Records for this task:
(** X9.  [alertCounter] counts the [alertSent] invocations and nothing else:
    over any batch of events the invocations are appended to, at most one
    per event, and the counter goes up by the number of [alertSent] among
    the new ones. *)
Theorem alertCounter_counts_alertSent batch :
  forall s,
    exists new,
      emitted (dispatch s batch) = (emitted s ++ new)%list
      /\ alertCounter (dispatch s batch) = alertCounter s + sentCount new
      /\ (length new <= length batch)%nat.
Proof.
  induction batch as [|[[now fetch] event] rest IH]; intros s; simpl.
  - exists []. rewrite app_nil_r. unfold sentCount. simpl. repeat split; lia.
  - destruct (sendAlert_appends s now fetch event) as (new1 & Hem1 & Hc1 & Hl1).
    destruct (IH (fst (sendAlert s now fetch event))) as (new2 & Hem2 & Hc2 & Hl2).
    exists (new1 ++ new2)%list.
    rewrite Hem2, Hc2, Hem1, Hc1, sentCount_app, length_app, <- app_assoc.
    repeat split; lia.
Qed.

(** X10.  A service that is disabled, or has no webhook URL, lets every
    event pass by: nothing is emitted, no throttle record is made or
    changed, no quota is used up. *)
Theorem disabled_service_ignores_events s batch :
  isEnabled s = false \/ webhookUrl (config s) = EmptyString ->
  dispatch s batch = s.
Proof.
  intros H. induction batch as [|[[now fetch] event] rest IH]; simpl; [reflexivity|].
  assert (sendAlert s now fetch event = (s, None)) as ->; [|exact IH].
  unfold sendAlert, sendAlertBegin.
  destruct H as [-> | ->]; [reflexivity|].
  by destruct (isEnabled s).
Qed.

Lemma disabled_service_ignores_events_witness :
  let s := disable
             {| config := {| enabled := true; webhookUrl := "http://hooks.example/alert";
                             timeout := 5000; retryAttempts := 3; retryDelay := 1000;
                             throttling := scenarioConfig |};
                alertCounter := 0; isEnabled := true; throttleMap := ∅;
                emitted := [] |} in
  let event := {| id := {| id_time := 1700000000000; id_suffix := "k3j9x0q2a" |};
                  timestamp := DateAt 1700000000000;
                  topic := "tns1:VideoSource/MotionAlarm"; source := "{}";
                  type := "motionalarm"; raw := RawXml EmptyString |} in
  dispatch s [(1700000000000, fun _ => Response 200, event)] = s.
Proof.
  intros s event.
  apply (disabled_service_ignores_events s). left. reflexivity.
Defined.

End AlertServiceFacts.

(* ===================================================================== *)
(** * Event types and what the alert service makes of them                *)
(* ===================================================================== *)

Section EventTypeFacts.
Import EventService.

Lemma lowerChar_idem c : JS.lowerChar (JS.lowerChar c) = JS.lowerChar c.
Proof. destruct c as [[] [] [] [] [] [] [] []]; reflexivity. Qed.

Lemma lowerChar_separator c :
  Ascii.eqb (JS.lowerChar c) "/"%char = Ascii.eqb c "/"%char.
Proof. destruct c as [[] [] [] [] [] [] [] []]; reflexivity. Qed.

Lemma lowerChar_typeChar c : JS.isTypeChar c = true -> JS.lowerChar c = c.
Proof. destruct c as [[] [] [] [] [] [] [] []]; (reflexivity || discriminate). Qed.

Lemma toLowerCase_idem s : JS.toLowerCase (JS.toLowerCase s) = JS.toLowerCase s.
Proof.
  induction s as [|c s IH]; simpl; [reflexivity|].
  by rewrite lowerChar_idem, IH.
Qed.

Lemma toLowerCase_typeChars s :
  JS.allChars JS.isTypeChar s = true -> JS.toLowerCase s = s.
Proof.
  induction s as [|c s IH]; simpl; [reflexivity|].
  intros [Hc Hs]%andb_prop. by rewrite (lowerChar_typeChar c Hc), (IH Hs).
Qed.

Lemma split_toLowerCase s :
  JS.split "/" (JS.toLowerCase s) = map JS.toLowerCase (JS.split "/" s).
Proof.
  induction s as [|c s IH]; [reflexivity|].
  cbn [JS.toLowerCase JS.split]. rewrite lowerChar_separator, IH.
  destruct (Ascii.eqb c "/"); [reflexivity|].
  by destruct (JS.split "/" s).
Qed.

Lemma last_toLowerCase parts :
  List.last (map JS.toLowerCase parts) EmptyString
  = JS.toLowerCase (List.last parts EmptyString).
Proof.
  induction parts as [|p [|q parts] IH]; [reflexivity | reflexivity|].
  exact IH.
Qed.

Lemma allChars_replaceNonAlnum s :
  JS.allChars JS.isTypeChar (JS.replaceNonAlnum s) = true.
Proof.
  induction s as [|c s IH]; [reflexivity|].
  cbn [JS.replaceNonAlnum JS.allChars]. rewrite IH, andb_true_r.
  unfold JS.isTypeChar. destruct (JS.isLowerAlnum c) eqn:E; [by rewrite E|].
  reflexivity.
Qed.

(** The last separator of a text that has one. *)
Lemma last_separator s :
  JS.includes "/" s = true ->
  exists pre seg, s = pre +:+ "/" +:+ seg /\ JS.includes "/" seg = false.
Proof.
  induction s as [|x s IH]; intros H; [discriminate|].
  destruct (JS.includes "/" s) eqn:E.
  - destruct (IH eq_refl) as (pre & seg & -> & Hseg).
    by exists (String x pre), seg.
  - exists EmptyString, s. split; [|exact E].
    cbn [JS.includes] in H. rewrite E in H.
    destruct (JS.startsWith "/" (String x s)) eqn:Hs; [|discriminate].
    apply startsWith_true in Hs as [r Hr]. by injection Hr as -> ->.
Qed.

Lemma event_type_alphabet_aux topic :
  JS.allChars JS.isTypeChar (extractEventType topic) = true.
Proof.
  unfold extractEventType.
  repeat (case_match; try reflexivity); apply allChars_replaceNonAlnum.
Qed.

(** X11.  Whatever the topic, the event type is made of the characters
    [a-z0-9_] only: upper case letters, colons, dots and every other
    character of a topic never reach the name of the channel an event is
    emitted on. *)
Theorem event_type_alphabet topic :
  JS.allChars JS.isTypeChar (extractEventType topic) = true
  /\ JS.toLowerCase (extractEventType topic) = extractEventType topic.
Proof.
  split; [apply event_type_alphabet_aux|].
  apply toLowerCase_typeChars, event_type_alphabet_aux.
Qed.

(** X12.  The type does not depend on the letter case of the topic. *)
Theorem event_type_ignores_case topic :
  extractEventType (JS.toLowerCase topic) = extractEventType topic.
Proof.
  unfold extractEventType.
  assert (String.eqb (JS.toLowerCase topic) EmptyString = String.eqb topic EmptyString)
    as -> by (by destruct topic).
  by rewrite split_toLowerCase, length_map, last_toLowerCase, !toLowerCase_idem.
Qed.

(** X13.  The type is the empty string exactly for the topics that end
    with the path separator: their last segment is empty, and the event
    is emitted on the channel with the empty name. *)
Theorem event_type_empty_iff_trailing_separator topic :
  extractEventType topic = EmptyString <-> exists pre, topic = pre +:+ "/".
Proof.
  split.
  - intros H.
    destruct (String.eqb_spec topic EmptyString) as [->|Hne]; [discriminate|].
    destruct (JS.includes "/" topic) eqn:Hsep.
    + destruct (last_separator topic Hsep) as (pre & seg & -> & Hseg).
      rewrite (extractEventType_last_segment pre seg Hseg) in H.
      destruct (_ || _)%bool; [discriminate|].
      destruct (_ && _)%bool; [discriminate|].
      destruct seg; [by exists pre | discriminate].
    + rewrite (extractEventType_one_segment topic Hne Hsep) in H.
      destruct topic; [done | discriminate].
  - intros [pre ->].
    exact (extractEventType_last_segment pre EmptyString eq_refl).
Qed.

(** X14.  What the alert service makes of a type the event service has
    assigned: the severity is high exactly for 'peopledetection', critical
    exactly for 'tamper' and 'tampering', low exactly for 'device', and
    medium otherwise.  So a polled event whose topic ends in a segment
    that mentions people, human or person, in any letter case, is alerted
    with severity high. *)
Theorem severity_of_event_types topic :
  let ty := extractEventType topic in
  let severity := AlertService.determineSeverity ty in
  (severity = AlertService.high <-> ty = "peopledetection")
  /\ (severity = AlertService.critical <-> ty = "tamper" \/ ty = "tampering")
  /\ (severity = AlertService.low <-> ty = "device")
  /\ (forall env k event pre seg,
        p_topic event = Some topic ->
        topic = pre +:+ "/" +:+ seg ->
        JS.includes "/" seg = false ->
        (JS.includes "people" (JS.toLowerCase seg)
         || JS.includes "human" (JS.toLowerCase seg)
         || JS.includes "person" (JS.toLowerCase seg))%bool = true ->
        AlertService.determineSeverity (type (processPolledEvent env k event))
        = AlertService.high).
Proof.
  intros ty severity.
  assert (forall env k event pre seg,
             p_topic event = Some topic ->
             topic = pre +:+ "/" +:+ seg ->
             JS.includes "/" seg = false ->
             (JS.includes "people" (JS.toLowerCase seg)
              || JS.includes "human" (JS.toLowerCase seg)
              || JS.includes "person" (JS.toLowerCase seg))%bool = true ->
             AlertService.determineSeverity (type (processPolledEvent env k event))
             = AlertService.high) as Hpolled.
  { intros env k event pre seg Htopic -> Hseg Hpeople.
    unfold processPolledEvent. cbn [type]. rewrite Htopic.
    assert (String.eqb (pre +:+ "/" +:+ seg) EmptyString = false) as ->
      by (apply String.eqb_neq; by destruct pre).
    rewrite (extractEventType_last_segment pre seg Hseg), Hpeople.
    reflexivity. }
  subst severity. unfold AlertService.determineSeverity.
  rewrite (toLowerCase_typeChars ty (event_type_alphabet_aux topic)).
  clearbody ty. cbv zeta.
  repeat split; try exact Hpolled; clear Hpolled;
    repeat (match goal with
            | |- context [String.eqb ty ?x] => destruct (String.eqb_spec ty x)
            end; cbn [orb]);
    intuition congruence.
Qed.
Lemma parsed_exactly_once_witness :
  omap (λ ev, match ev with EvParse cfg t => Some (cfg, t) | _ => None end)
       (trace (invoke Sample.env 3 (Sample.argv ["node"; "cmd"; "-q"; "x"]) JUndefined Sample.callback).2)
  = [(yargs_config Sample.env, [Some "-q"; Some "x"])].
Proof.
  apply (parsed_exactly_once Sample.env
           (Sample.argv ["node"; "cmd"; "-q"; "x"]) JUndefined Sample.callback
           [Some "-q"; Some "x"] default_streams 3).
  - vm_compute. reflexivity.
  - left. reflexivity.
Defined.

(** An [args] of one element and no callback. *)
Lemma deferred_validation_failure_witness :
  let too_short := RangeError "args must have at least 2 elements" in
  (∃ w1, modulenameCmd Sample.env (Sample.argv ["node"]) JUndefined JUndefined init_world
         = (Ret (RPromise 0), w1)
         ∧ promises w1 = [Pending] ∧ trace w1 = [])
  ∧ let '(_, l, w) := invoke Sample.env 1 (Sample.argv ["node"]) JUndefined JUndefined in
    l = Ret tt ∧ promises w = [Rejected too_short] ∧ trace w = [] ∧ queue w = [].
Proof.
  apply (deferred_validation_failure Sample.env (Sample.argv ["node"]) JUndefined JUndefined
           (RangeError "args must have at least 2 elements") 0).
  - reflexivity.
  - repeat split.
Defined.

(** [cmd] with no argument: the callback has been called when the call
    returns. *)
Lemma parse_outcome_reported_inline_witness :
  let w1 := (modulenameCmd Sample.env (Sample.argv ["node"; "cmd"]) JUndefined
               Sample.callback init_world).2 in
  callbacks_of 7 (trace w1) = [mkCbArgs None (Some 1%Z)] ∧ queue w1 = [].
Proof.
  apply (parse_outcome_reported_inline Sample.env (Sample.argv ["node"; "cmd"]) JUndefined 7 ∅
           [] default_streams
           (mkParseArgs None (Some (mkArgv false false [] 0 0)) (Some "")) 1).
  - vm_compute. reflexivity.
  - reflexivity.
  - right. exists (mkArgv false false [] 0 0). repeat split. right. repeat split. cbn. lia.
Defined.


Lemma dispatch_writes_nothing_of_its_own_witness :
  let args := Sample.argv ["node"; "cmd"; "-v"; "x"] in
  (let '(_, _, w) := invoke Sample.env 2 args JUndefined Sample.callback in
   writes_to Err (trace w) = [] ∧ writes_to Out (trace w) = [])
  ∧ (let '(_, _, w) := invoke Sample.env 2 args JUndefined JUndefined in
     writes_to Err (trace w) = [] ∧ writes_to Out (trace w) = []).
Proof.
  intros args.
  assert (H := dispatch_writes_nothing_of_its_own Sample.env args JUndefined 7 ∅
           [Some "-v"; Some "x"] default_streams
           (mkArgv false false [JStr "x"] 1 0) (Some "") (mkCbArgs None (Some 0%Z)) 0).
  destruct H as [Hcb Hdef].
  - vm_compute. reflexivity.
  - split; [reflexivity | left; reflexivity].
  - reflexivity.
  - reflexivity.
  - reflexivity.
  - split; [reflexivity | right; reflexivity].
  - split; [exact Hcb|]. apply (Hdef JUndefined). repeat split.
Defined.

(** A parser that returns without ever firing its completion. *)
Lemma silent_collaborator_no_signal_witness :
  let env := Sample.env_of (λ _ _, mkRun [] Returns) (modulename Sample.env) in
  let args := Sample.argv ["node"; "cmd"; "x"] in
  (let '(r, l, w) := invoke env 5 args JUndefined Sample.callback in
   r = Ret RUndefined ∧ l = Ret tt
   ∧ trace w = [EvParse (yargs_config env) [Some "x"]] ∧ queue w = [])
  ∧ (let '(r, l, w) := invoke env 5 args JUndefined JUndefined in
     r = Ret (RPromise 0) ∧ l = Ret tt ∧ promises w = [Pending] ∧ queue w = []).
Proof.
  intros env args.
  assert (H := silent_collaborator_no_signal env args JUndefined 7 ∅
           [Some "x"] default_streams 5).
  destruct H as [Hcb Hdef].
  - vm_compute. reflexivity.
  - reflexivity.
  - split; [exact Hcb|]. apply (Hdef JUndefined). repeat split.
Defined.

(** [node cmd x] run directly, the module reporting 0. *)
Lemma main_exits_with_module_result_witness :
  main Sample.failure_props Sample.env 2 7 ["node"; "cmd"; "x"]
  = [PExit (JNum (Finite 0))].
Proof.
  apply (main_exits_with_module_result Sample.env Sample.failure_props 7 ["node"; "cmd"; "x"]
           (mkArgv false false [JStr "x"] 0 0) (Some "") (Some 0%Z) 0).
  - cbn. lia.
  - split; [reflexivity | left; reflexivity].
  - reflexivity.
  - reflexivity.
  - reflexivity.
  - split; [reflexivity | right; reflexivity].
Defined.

Problem details: Apply a filter for "determineSeverity" to the data above, then copy each line that matches.

Task output:
  let severity := AlertService.determineSeverity ty in
        AlertService.determineSeverity (type (processPolledEvent env k event))
             AlertService.determineSeverity (type (processPolledEvent env k event))
  subst severity. unfold AlertService.determineSeverity.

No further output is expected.